Among her early TV roles came in Hotellet; she made her breakthrough at the stage in 2001 when she had the role of Constanze in Peter Shaffer's Amadeus. Among her early film roles were Se til venstre, der er en svensker (2003) and Brothers (2004).

For 2008 film Terribly Happy, Christensen won a Bodil Award for Best Actress in a Leading Role and a Robert Award for Best Actress in a Leading Role. She also received the Ove Sprogøe Award in 2008 and a Lauritzen Award in 2011.

For her role in The Legacy on television, she won a Robert Award for Best Actress in a Supporting Television Role. In 2023 she both won a Robert Award for Best Actress in a Supporting Role and a Bodil Award for Best Actress in a Supporting Role for Rose.

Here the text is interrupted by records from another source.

(** [json_data, *blobs = ...] binds the first blob and the list of the
    others, called [payload] here. *)
Definition binary_deserialize (data : pybytes) : M pyobj :=
  unpacked ← lift (_unpack_blobs data);
  starred ← match unpacked with
            | first :: rest => mret (first, rest)
            | [] => raise ValueError
            end;
  let json_data := fst starred in
  let payload := snd starred in
  json_data ← lift (bytes_decode_utf8 json_data);
  json_data ← lift (json_loads json_data);
  data ← lift (getitem json_data "data");
  blob_refs ← lift (getitem json_data "blob_refs");
  ids ← match blob_refs with
        | PyList refs => lift (blob_ids refs)
        | _ => raise TypeError
        end;
  encoding ← get_self;
  set_self {| blobs := dict_of_pairs (py_zip ids payload);
              _object_specs := _object_specs encoding;
              _objects := _objects encoding |};;
  objects ← lift (getitem json_data "objects");
  specs ← match objects with
          | PyDict d => mret d
          | _ => raise TypeError
          end;
  encoding ← get_self;
  set_self {| blobs := blobs encoding;
              _object_specs := specs;
              _objects := _objects encoding |};;
  mret data.
End Binary.

(** ** The text envelope of a session: [class inline] *)

(** [base64.b64encode] and [base64.b64decode]. *)
Class Base64 : Type := {
  b64encode : pybytes -> pybytes;
  b64decode : pybytes -> result pybytes
}.

(** [b.decode('ascii')] and [s.encode('ascii')]: anything outside ASCII is
    refused, with [UnicodeDecodeError] and with [UnicodeEncodeError], which
    is a [ValueError]. *)
Definition is_ascii (b : pybytes) : bool := forallb (byte_in 0 127) b.

Definition bytes_decode_ascii (b : pybytes) : result string :=
  if is_ascii b then Ok (string_of_list_byte b) else Raise UnicodeDecodeError.

Definition str_encode_ascii (s : string) : result pybytes :=
  if is_ascii (list_byte_of_string s) then Ok (list_byte_of_string s)
  else Raise ValueError.

(** [{key: f(value) for key, value in items}] for an [f] that may raise. *)
Fixpoint comprehension_from {A B} (f : A -> result B)
    (items : list (string * A)) (acc : list (string * B))
  : result (list (string * B)) :=
  match items with
  | [] => Ok acc
  | (key, value) :: items' =>
    x ← f value; comprehension_from f items' (dict_set acc key x)
  end.

Definition dict_comprehension {A B} (f : A -> result B)
    (items : list (string * A)) : result (list (string * B)) :=
  comprehension_from f items [].

Section Inline.
Context `{Json} `{Base64}.

Definition inline_serialize (data : pyobj) : M string :=
  encoding ← get_self;
  blobs ← lift (dict_comprehension
                  (fun value => PyStr <$> bytes_decode_ascii (b64encode value))
                  (blobs encoding));
  lift (json_dumps (PyDict [("data", data); ("blobs", PyDict blobs)])).

Definition inline_deserialize (data : string) : M pyobj :=
  data ← lift (json_loads data);
  blobs ← lift (getitem data "blobs");
  items ← match blobs with
          | PyDict d => mret d
          | _ => raise AttributeError
          end;
  decoded ← lift (dict_comprehension
                    (fun value =>
                       match value with
                       | PyStr s => b ← str_encode_ascii s; b64decode b
                       | _ => Raise AttributeError
                       end) items);
  encoding ← get_self;
  set_self {| blobs := decoded;
              _object_specs := _object_specs encoding;
              _objects := _objects encoding |};;
  lift (getitem data "data").
End Inline.

(** ** Sample libraries

    Small executable instances of the interfaces above, used to run the
    module on concrete inputs.  The results proved for every instance do
    not depend on them. *)

Module Sample.

#[export] Instance platform : Platform := {| native_order := LittleEndian |}.

(** Identifiers that count up, in the layout of a version-4 UUID. *)
Definition hex_digit (n : nat) : ascii :=
  nth n (list_ascii_of_string "0123456789abcdef") "0"%char.

Fixpoint hex (width n : nat) : string :=
  match width with
  | O => ""
  | S w => (hex w (n / 16) ++ String (hex_digit (n mod 16)) "")%string
  end.

#[export] Instance uuid : Uuid :=
  {| uuid4_str := fun n => ("00000000-0000-4000-8000-" ++ hex 12 n)%string |}.

(** numpy's names of the element types. *)
Definition unit_str (u : time_unit) : string :=
  match u with
  | unit_generic => ""
  | unit_Y => "[Y]" | unit_M => "[M]" | unit_W => "[W]" | unit_D => "[D]"
  | unit_h => "[h]" | unit_m => "[m]" | unit_s => "[s]"
  | unit_ms => "[ms]" | unit_us => "[us]" | unit_ns => "[ns]"
  | unit_ps => "[ps]" | unit_fs => "[fs]" | unit_as => "[as]"
  end.

Definition dtype_str (d : np_dtype) : string :=
  match d with
  | np_bool => "bool"
  | np_int8 => "int8" | np_int16 => "int16"
  | np_int32 => "int32" | np_int64 => "int64"
  | np_uint8 => "uint8" | np_uint16 => "uint16"
  | np_uint32 => "uint32" | np_uint64 => "uint64"
  | np_float16 => "float16" | np_float32 => "float32"
  | np_float64 => "float64"
  | np_complex64 => "complex64" | np_complex128 => "complex128"
  | np_timedelta64 u => ("timedelta64" ++ unit_str u)%string
  | np_datetime64 u => ("datetime64" ++ unit_str u)%string
  | np_object => "object"
  end.

Definition all_units : list time_unit :=
  [unit_generic; unit_Y; unit_M; unit_W; unit_D; unit_h; unit_m; unit_s;
   unit_ms; unit_us; unit_ns; unit_ps; unit_fs; unit_as].

Definition all_dtypes : list np_dtype :=
  [np_bool; np_int8; np_int16; np_int32; np_int64;
   np_uint8; np_uint16; np_uint32; np_uint64;
   np_float16; np_float32; np_float64; np_complex64; np_complex128]
  ++ map np_timedelta64 all_units ++ map np_datetime64 all_units
  ++ [np_object].

(** [np.dtype(spec)] for the canonical names only. *)
Definition dtype_of (spec : pyobj) : result np_dtype :=
  match spec with
  | PyStr s =>
    match find (fun d => String.eqb (dtype_str d) s) all_dtypes with
    | Some d => Ok d
    | None => Raise TypeError
    end
  | _ => Raise TypeError
  end.

#[export] Instance numpy : NumPy :=
  {| np_dtype_str := dtype_str;
     np_dtype_of := dtype_of;
     np_scalar_of := fun value dtype =>
       Ok {| sc_dtype := dtype; sc_item := value;
             sc_int := match value with PyInt n => n | _ => 0 end |} |}.

(** A table format with length prefixes in place of the IPC stream. *)
Definition put_bytes (b : pybytes) : pybytes := le_split 8 (len b) ++ b.

Definition put_chunk (c : pa_array) : pybytes :=
  put_bytes (str_encode_utf8 (arrow_type_str (pa_type c)))
  ++ put_bytes (pa_content c).

Definition put_column (c : string * (arrow_type * list pa_array)) : pybytes :=
  put_bytes (str_encode_utf8 (fst c))
  ++ put_bytes (str_encode_utf8 (arrow_type_str (fst (snd c))))
  ++ le_split 8 (len (snd (snd c)))
  ++ concat (map put_chunk (snd (snd c))).

Definition write_table (t : pa_table) : pybytes :=
  le_split 8 (len t) ++ concat (map put_column t).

==Early and personal life==
Lene Maria Christensen was born on 10 April 1972 in Hillerød, to the only daughter of her father, Jørgen Christensen, a Danish upholsterer, and her mother, Solveig Edel Christensen, a Danish cashier. She attended the Danish National School of Theatre from 1995 to 1999.

On 17 September 1995, Christensen married a Danish image processor Anders Bach Petersen (b. 10 April 1973). The couple have two daughters, Nanna and Viola. Her husband, Anders, was best known for his work in projects like Strisser på Samsø (1997-98).